Radio and music industry veteran Bobby Gale died Friday night following a highway accident on his way home from a concert in Montreal.
Gale, who had called Prince Edward County, ON home for the last 15 years, had been the host of Sunday Glide on community radio station County FM (CJPE-FM) since 2015.
Growing up in Windsor, Gale’s first foray into radio was at CJOM 88 Windsor in 1975. Gale quickly moved on to take on swing at 106 FM (WWWW-FM) in Detroit, where he worked alongside the legendary Howard Stern, Dan Carlisle and Jerry Lubin. Stints at CHIQ-FM Winnipeg, CHOM-FM Montreal and Q107 (CILQ-FM) Toronto followed.
In 1980, Gale started a decade-long career as the PolyGram promotions and publicity rep for Ontario and Manitoba. He went on to start his own independent radio promotions company plug (MUSIC) Inc. in 1992, and later Global Live Artist Direction (GLAD), providing artist management, media relations and bookings.

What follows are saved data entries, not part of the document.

(* ===== verification/RepartitionSafe.v ===== *)
(** cmd/repartition under failures: whatever statement fails and wherever the
    process dies, every month database that can still be read is well-formed and
    every row in it has the month of its file and the ca_id of a row of the global
    issuers database; and without a failing statement or a death none is damaged. *)

From S2P Require Import Prelude GoStd FileSys Sha256 Sql SubjectDB Progress RawScan PageScan RowCell Repartition RepartitionExact.

#[local] Open Scope sql_scope.

(** ** Specifications *)

Definition issuers_of (dst : string) (s : store) : issuer_db := default no_issuers (issdbs s !! Join dst "issuers.db").

(** A row belongs to a month, and its ca_id is that of an issuer. *)
Definition row_in (g : issuer_db) (month : string) (r : row) : Prop :=
  certMonth (not_before r) = month /\ exists fp, has_ca_id g fp (ca_id r).

Record month_ok (g : issuer_db) (month : string) (d : db) : Prop := {
  mo_wf : db_wf d;
  mo_keys : NoDup (tile_keys d);
  mo_rows : Forall (row_in g month) (all_rows d) }.

Record archive_ok (dst : string) (s : store) : Prop := {
  ao_issuers : issuer_wf (issuers_of dst s);
  ao_months : forall month d, dbs s !! month_path dst month = Some (DB d) -> month_ok (issuers_of dst s) month d }.

(** ** Lemmas *)

(** *** Plans without failing statements *)

Definition calm (fl : list outcome) : Prop := Failed ∉ fl.

(** [wp], over all plans or over the calm ones only. *)
Definition wpf (b : bool) {A} (m : M A) (Q : res A -> store -> Prop) (s : store) : Prop :=
  forall fl, (b = true -> calm fl) -> Q (m s fl).1.1 (m s fl).1.2 /\ (b = true -> calm (m s fl).2).

(** A computation that takes its outcomes from the front of the plan. *)
Definition in_order {A} (m : M A) : Prop := forall s fl, calm fl -> calm (m s fl).2.

Lemma calm_cons o fl : calm (o :: fl) -> o <> Failed /\ calm fl.
Proof. unfold calm. rewrite not_elem_of_cons. intros [H1 H2]. split; [congruence|done]. Qed.

Lemma in_order_ret {A} (a : A) : in_order (ret a).
Proof. by intros s fl. Qed.

Lemma in_order_fail {A} e : in_order (@fail A e).
Proof. by intros s fl. Qed.

Lemma in_order_step_or {A} g (f : store -> res A * store) : in_order (step_or g f).
Proof. intros s [|o fl] H; [done|]. apply calm_cons in H as [_ H]. unfold step_or. destruct o; [by destruct (f s)|done..]. Qed.

Lemma in_order_step {A} (f : store -> res A * store) : in_order (step f).
Proof. apply in_order_step_or. Qed.

Lemma in_order_bind {A B} (m : M A) (k : A -> M B) : in_order m -> (forall a, in_order (k a)) -> in_order (bindM m k).
Proof. intros Hm Hk s fl H. unfold bindM. specialize (Hm s fl H). destruct (m s fl) as [[[a|e|] s'] fl']; [by apply Hk|done..]. Qed.

Lemma in_order_attempt {A} (m : M A) : in_order m -> in_order (attempt m).
Proof. intros Hm s fl H. unfold attempt. specialize (Hm s fl H). by destruct (m s fl) as [[[a|e|] s'] fl']. Qed.

Lemma in_order_wrap {A} msg (m : M A) : in_order m -> in_order (wrapM msg m).
Proof. intros Hm s fl H. unfold wrapM. specialize (Hm s fl H). by destruct (m s fl) as [[r s'] fl']. Qed.

Create HintDb in_order.
#[local] Hint Resolve in_order_ret in_order_fail in_order_step_or in_order_step in_order_bind in_order_attempt in_order_wrap : in_order.

Lemma in_order_issuers dst issuers : in_order (buildIssuersRemap dst issuers).
Proof.
  assert (Hrows : forall path src rows remap, in_order (remap_rows path src rows remap)).
  { intros path src rows. induction rows as [|vals rows IH]; intros remap; cbn [remap_rows]; [auto with in_order|].
    repeat (case_match; try by auto with in_order). apply in_order_bind; [|auto]. apply in_order_wrap. unfold UpsertIssuer.
    apply in_order_bind; [apply in_order_attempt, in_order_step|]. intros [id|e]; [auto with in_order|]. destruct e; first [apply in_order_fail|apply in_order_wrap, in_order_step]. }
  assert (Hsrcs : forall path srcs remap, in_order (remap_sources path srcs remap)).
  { intros path srcs. induction srcs as [|[src rows] srcs IH]; intros remap; cbn [remap_sources]; [auto with in_order|].
    apply in_order_bind; [apply in_order_wrap, in_order_step|]. intros _. by apply in_order_bind. }
  unfold buildIssuersRemap, OpenIssuerDB. apply in_order_bind; [|auto]. apply in_order_wrap.
  repeat first [apply in_order_bind; [|intros ?] | apply in_order_wrap | apply in_order_step | apply in_order_ret].
Qed.

Section Plans.

Context (b : bool).

Lemma wpf_of_wp {A} (m : M A) Q s : in_order m -> wp m Q s -> wpf b m Q s.
Proof. intros Hm H fl Hc. split; [apply H|]. intros Hb. apply Hm, Hc, Hb. Qed.

Lemma wpf_ret {A} (a : A) (Q : res A -> store -> Prop) s : Q (Ok a) s -> wpf b (ret a) Q s.
Proof. by intros H fl Hc. Qed.

Lemma wpf_fail {A} e (Q : res A -> store -> Prop) s : Q (Err e) s -> wpf b (fail e) Q s.
Proof. by intros H fl Hc. Qed.

Lemma wpf_mono {A} (m : M A) (Q Q' : res A -> store -> Prop) s : wpf b m Q s -> (forall r s', Q r s' -> Q' r s') -> wpf b m Q' s.
Proof. intros H HQ fl Hc. destruct (H fl Hc). auto. Qed.

Lemma wpf_bind {A B} (m : M A) (k : A -> M B) Q s :
  wpf b m (fun r s' => match r with Ok a => wpf b (k a) Q s' | Err e => Q (Err e) s' | Panic => Q Panic s' end) s ->
  wpf b (bindM m k) Q s.
Proof.
  intros H fl Hc. destruct (H fl Hc) as [H1 H2]. unfold bindM. destruct (m s fl) as [[[a|e|] s'] fl']; cbn in *; [by apply H1|done..].
Qed.

Lemma wpf_attempt {A} (m : M A) Q s :
  wpf b m (fun r s' => match r with Ok a => Q (Ok (inl a)) s' | Err e => Q (Ok (inr e)) s' | Panic => Q Panic s' end) s -> wpf b (attempt m) Q s.
Proof. intros H fl Hc. destruct (H fl Hc) as [H1 H2]. unfold attempt. by destruct (m s fl) as [[[a|e|] s'] fl']. Qed.

Lemma wpf_wrap {A} msg (m : M A) Q s : wpf b m (fun r s' => Q (wrap_err msg r) s') s -> wpf b (wrapM msg m) Q s.
Proof. intros H fl Hc. destruct (H fl Hc) as [H1 H2]. unfold wrapM. by destruct (m s fl) as [[r s'] fl']. Qed.

Lemma wpf_step_or {A} g (f : store -> res A * store) (Q : res A -> store -> Prop) s :
  (b = false -> Q (Err ErrSyscall) (g s)) -> Q Panic (g s) -> Q (f s).1 (f s).2 -> wpf b (step_or g f) Q s.
Proof.
  intros H1 H2 H3 fl Hc. split; [|intros Hb; by apply in_order_step_or, Hc].
  destruct fl as [|o fl]; [unfold step_or; cbn; by destruct (f s)|]. destruct o; unfold step_or; cbn; [by destruct (f s)| |done].
  apply H1. destruct b; [|done]. by destruct (calm_cons _ _ (Hc eq_refl)).
Qed.

Lemma wpf_step {A} (f : store -> res A * store) (Q : res A -> store -> Prop) s :
  (b = false -> Q (Err ErrSyscall) s) -> Q Panic s -> Q (f s).1 (f s).2 -> wpf b (step f) Q s.
Proof. apply (wpf_step_or id). Qed.

Lemma wpf_nop (Q : res unit -> store -> Prop) s : (b = false -> Q (Err ErrSyscall) s) -> Q Panic s -> Q (Ok tt) s -> wpf b nop Q s.
Proof. intros. by apply wpf_step. Qed.

Lemma wpf_lift {A} (r : res A) (Q : res A -> store -> Prop) s : Q r s -> wpf b (lift r) Q s.
Proof. by intros H fl Hc. Qed.

Lemma wpf_run {A} (m : M A) Q s fl r s' fl' : wpf b m Q s -> (b = true -> calm fl) -> m s fl = (r, s', fl') -> Q r s'.
Proof. intros H Hc E. destruct (H fl Hc) as [H1 _]. by rewrite E in H1. Qed.

End Plans.

(** *** Months *)


Lemma empty_ok g month t : month_ok g month (empty_db t false).
Proof. split; [apply empty_wf|constructor|constructor]. Qed.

Gale told All Access in 2010 that it was his passion for music that led him into a career in radio.
“I’m a music junkie. Essentially, I was nurtured by a mother who was like an older sister. She bought all the latest vinyl, and we faithfully watched Bandstand, Sullivan, Lloyd Thaxton, Shindig, Hullabaloo, etc. daily or weekly. Radio (Top 40: CKLW/WKNR/CHLO) quickly became a great source of many new songs and artists. My mother dated radio guys; some I now realize were/became legends. I knew as I entered my teens radio would be my ticket to ride (especially to get out of Windsor!) I did everything within my power to make radio my career. But I have to add that it was my burning desire to turn everyone onto music that made this pursuit to be on-air relentless.”
J.J. Johnston, County FM’s original interim general manager, who enlisted Gale to return to his radio roots, posted on Facebook that the industry “lost a good one last night.”

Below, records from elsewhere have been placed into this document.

(* ===== verification/ReverseSAN.v ===== *)
(** cmd/reindex, R3: the reverse index from names to certificates — one table,
    or one file per public suffix, bucket or catch-all — and its lookups. *)

From S2P Require Import Prelude GoStd Order LogClient.

(** ** Definitions *)

(** The value of an environment variable, "" when it is not set. *)
Definition envInt (v : string) : Z :=
  match parse_int64 v with
  | Some n => if 0 <? n then n else 0
  | None => 0
  end.

Definition other : string := "_other".

Definition firstCharBucket (s : string) : string :=
  match s with
  | "" => other
  | String c _ =>
      let n := N_of_ascii c in
      if (97 <=? n)%N && (n <=? 122)%N then String c ""
      else if is_digit c then "0"
      else other
  end.

(** Whether largeTLD names the suffix. *)
Definition largeTLD (suffix : string) : bool := String.eqb suffix "com".

(** The part of [reg] below the public suffix, by its first character. *)
Definition labelBucket (reg suffix : string) : string :=
  let label := trim_suffix reg ("." +:+ suffix) in
  if String.eqb label "" then "all" else firstCharBucket label.

Definition sanShardBaseTail (suffix : string) : string := "san__tail__" +:+ firstCharBucket suffix.

Definition bucket_base (suffix bucket : string) : string := "san_" +:+ suffix +:+ "__" +:+ bucket.

(** A row of subjects: id and san_domains, which may be NULL. *)
Record san_src := mkSanSrc { sc_id : Z; sc_sans : option string }.

(** A row of san_index. *)
Record san_row := mkSan { sn_domain : string; sn_reg : string; sn_cert : Z; sn_wild : bool }.

(** A row of the staging table, before its shard is known. *)
Record staged_san := mkStaged { ss_suffix : string; ss_labelchar : string; ss_row : san_row }.

Record sanManifest := mkManifest { DedicateMin : Z; SplitMin : Z; Dedicated : list string; Bucketed : list string }.

(** The output directory: its database files and manifest.json. *)
Record san_dir := mkSanDir { sd_files : gmap string (list san_row); sd_manifest : option sanManifest }.

Section ReverseSAN.

(** [strings.ToLower] *)
Variable ToLower : string -> string.

(** golang.org/x/net/publicsuffix: EffectiveTLDPlusOne, which may fail, and
    PublicSuffix. *)
Variable etld_plus_one : string -> option string.
Variable public_suffix : string -> string.

Definition normFQDN (s : string) : string * bool :=
  let s := trim_suffix (ToLower (trim_space s)) "." in
  if has_prefix s "*." then (trim_prefix s "*.", true) else (s, false).

Definition regDomain (fqdn : string) : string := default other (etld_plus_one fqdn).

Definition regSuffix (reg : string) : string :=
  if String.eqb reg "" || String.eqb reg other then other
  else let s := public_suffix reg in
       if String.eqb s "" || String.eqb s reg then reg else s.

Definition sanShardKey (reg : string) : string * string :=
  let suffix := regSuffix reg in
  if negb (largeTLD suffix) then (suffix, "all") else (suffix, labelBucket reg suffix).

Definition sanShardBase (reg : string) : string :=
  let '(suffix, bucket) := sanShardKey reg in bucket_base suffix bucket.

(** The sets readRouting makes of the manifest's lists. *)
Definition sanQueryShardBase (manifest : option sanManifest) (reg : string) : string :=
  match manifest with
  | None => sanShardBase reg
  | Some m =>
      let suffix := regSuffix reg in
      if bool_decide (suffix ∈ Bucketed m) then bucket_base suffix (labelBucket reg suffix)
      else if bool_decide (suffix ∈ Dedicated m) then bucket_base suffix "all"
      else sanShardBaseTail suffix
  end.

(** *** One table *)

(** The rows of one certificate; an empty name is passed over. *)
Definition san_rows (id : Z) (col : string) : list san_row :=
  concat (map (fun raw => let '(name, wild) := normFQDN raw in
                          if String.eqb name "" then [] else [mkSan name (regDomain name) id wild])
              (split_on "," col)).

(** NULL and the empty string hold no name. *)
Definition cert_rows (c : san_src) : list san_row :=
  match sc_sans c with
  | None | Some "" => []
  | Some col => san_rows (sc_id c) col
  end.

Definition buildSAN (src : list san_src) : list san_row := concat (map cert_rows src).

(** *** Sharded *)

Definition stage_row (r : san_row) : staged_san :=
  let suffix := regSuffix (sn_reg r) in mkStaged suffix (labelBucket (sn_reg r) suffix) r.

(** [count[suffix]++] for every row. *)
Definition suffix_counts (staged : list staged_san) : gmap string Z :=
  foldl (fun m s => <[ss_suffix s := default 0 (m !! ss_suffix s) + 1]> m) ∅ staged.

(** The tables bucketed, dedicated and tailroute. *)
Record routes := mkRoutes { rt_bucketed : gset string; rt_dedicated : gset string; rt_tail : gmap string string }.

Definition add_route (dedicateMin splitMin : Z) (rt : routes) (sc : string * Z) : routes :=
  let '(s, c) := sc in
  if largeTLD s || ((0 <? splitMin) && (splitMin <=? c)) then mkRoutes ({[s]} ∪ rt_bucketed rt) (rt_dedicated rt) (rt_tail rt)
  else if (dedicateMin =? 0) || (dedicateMin <=? c) then mkRoutes (rt_bucketed rt) ({[s]} ∪ rt_dedicated rt) (rt_tail rt)
  else mkRoutes (rt_bucketed rt) (rt_dedicated rt) (<[s := sanShardBaseTail s]> (rt_tail rt)).

(** UPDATE staged SET shard = CASE …; a suffix in no table would leave NULL. *)
Definition row_shard (rt : routes) (s : staged_san) : option string :=
  if bool_decide (ss_suffix s ∈ rt_bucketed rt) then Some (bucket_base (ss_suffix s) (ss_labelchar s))
  else if bool_decide (ss_suffix s ∈ rt_dedicated rt) then Some (bucket_base (ss_suffix s) "all")
  else rt_tail rt !! ss_suffix s.

(** The staged rows with their shards, and the manifest. *)
Definition assignShards (staged : list staged_san) (dedicateMin splitMin : Z) : list (option string * san_row) * sanManifest :=
  let rt := foldl (add_route dedicateMin splitMin) (mkRoutes ∅ ∅ ∅) (map_to_list (suffix_counts staged)) in
  (map (fun s => (row_shard rt s, ss_row s)) staged,
   mkManifest dedicateMin splitMin (sort_by text_cmp (elements (rt_dedicated rt))) (sort_by text_cmp (elements (rt_bucketed rt)))).

(** [filepath.Join(outDir, base+".db")] and the file a database opened as
    "file:" + path is in, if there is one: SQLite reads the path as a URI. Both
    are named within the output directory. *)
Variable join_path : string -> string.
Variable uri_file : string -> option string.

Definition openShard (base : string) (files : gmap string (list san_row)) : res (string * gmap string (list san_row)) :=
  let files := delete (join_path (base +:+ ".db")) files in
  match uri_file (join_path (base +:+ ".db")) with
  | None => Err (Errorf "unable to open database file")
  | Some f => match files !! f with
              | Some _ => Err (Errorf "table san_index already exists")
              | None => Ok (f, <[f := []]> files)
              end
  end.

(** The fan-out loop: [cur] is the open shard, "" at first, and [file] the file
    it is in. *)
Fixpoint san_fan_out (rows : list (option string * san_row)) (files : gmap string (list san_row)) (cur file : string) :
    res (gmap string (list san_row)) :=
  match rows with
  | [] => Ok files
  | (None, _) :: _ => Err (Errorf "sql: Scan error: converting NULL to string is unsupported")
  | (Some shard, r) :: rows =>
      let? (file, files) := if String.eqb shard cur then Ok (file, files) else openShard shard files in
      san_fan_out rows (<[file := default [] (files !! file) ++ [r]]> files) shard file
  end.

(** ORDER BY shard; SQL leaves the order of a shard's rows open, and no lookup
    depends on it. *)
Definition buildSANSharded (dedicateMin splitMin : Z) (src : list san_src) (dir : san_dir) : res san_dir :=
  let '(rows, manifest) := assignShards (map stage_row (buildSAN src)) dedicateMin splitMin in
  let? files := san_fan_out (sort_by (by_key fst (null_cmp text_cmp)) rows) (sd_files dir) "" "" in
  Ok (mkSanDir files (Some manifest)).

(** *** Lookups *)

(** san_domain, is_wildcard, cert_id *)
Definition hit : Type := string * bool * Z.

Definition hit_of (r : san_row) : hit := (sn_domain r, sn_wild r, sn_cert r).

Definition hit_cmp : hit -> hit -> comparison :=
  by_key (fun h : hit => (h.1.1, h.2)) (pair_cmp text_cmp Z.compare).

(** SELECT DISTINCT san_domain, is_wildcard, cert_id FROM san_index
    WHERE san_domain = ? OR reg_domain = ? ORDER BY san_domain, cert_id *)
Definition select_san (name : string) (table : list san_row) : list hit :=
  sort_by hit_cmp (remove_dups (map hit_of (filter (fun r => sn_domain r = name \/ sn_reg r = name) table))).

(** ["%s%s\tcert=%d\n"] *)
Definition hit_line (h : hit) : string :=
  (if h.1.2 then "*." else "") +:+ h.1.1 +:+ String (ascii_of_N 9) "cert=" +:+ dec h.2.

Definition lookupSAN (table : list san_row) (q : string) : list string :=
  map hit_line (select_san (normFQDN q).1 table).

(** A shard that [os.Stat] does not find holds nothing; the query fails when
    the database that was opened has no table. *)
Definition lookupSANSharded (dir : san_dir) (q : string) : res (list string) :=
  let name := (normFQDN q).1 in
  let base := sanQueryShardBase (sd_manifest dir) (regDomain name) in
  let path := join_path (base +:+ ".db") in
  match sd_files dir !! path with
  | None => Ok []
  | Some _ =>
      match uri_file path with
      | None => Err (Errorf "unable to open database file")
      | Some f => match sd_files dir !! f with
                  | None => Err (Errorf "no such table: san_index")
                  | Some table => Ok (map hit_line (select_san name table))
                  end
      end
  end.

End ReverseSAN.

“Bobby Gale, the legend, a friend of thousands and a personal friend for 45 years was killed last night on the highway back from a concert in Montreal. He was devoted to music right to the end,” wrote Johnston.
Johnston said Gale was “a passionate champion of music and many artists domestically and internationally have benefited from his management, friendship and guidance.”